Source records:
********
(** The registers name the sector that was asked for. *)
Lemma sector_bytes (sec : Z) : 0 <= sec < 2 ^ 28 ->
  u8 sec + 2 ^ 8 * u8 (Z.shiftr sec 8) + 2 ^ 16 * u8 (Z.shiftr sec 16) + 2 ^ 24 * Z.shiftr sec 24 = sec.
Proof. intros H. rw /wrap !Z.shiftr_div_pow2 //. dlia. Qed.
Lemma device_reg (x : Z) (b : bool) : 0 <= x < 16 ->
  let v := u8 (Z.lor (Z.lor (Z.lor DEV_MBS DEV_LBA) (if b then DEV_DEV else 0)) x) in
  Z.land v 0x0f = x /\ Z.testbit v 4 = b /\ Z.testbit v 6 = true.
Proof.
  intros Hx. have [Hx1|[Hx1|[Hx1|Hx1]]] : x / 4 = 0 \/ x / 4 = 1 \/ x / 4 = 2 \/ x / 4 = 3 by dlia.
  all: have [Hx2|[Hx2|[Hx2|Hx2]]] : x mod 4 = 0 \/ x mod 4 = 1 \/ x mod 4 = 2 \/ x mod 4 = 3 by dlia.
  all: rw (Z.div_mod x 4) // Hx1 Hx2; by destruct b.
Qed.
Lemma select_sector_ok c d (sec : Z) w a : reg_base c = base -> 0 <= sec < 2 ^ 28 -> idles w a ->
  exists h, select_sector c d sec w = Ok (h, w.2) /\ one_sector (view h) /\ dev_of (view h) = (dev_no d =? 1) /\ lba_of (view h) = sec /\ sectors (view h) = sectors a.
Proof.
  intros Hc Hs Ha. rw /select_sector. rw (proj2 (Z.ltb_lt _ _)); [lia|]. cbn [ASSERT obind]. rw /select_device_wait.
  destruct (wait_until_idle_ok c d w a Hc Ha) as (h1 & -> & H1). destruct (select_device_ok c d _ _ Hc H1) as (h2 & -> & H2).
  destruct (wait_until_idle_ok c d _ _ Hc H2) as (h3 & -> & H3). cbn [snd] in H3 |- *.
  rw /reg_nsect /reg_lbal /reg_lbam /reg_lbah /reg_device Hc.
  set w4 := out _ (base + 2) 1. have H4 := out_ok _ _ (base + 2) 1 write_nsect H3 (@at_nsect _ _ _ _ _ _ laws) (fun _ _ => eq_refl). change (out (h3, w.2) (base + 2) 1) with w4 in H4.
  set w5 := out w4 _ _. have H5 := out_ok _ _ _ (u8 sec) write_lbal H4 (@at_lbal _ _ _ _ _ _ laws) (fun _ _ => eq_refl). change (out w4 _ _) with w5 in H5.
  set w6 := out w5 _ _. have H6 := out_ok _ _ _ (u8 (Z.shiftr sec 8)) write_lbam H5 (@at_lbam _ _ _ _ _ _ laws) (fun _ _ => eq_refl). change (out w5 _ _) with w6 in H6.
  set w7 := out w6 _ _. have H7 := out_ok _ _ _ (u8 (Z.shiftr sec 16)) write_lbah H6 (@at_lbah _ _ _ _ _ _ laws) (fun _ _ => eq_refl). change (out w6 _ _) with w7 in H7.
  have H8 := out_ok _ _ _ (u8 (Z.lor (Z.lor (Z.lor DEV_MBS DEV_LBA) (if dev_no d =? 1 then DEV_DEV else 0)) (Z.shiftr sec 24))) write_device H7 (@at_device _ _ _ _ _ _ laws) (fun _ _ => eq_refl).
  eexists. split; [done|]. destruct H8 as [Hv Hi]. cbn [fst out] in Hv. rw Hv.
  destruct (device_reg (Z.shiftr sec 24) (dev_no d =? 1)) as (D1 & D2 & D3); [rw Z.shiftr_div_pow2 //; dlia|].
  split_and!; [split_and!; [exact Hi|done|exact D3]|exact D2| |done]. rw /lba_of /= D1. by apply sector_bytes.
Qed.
********
WHAT THE TASK ASKS
Repeat, without change, each line of the data above from the one that contains "set w7 := out" through the final line, counting both.

FINAL ANSWER
  set w7 := out w6 _ _. have H7 := out_ok _ _ _ (u8 (Z.shiftr sec 16)) write_lbah H6 (@at_lbah _ _ _ _ _ _ laws) (fun _ _ => eq_refl). change (out w6 _ _) with w7 in H7.
  have H8 := out_ok _ _ _ (u8 (Z.lor (Z.lor (Z.lor DEV_MBS DEV_LBA) (if dev_no d =? 1 then DEV_DEV else 0)) (Z.shiftr sec 24))) write_device H7 (@at_device _ _ _ _ _ _ laws) (fun _ _ => eq_refl).
  eexists. split; [done|]. destruct H8 as [Hv Hi]. cbn [fst out] in Hv. rw Hv.
  destruct (device_reg (Z.shiftr sec 24) (dev_no d =? 1)) as (D1 & D2 & D3); [rw Z.shiftr_div_pow2 //; dlia|].
  split_and!; [split_and!; [exact Hi|done|exact D3]|exact D2| |done]. rw /lba_of /= D1. by apply sector_bytes.
Qed.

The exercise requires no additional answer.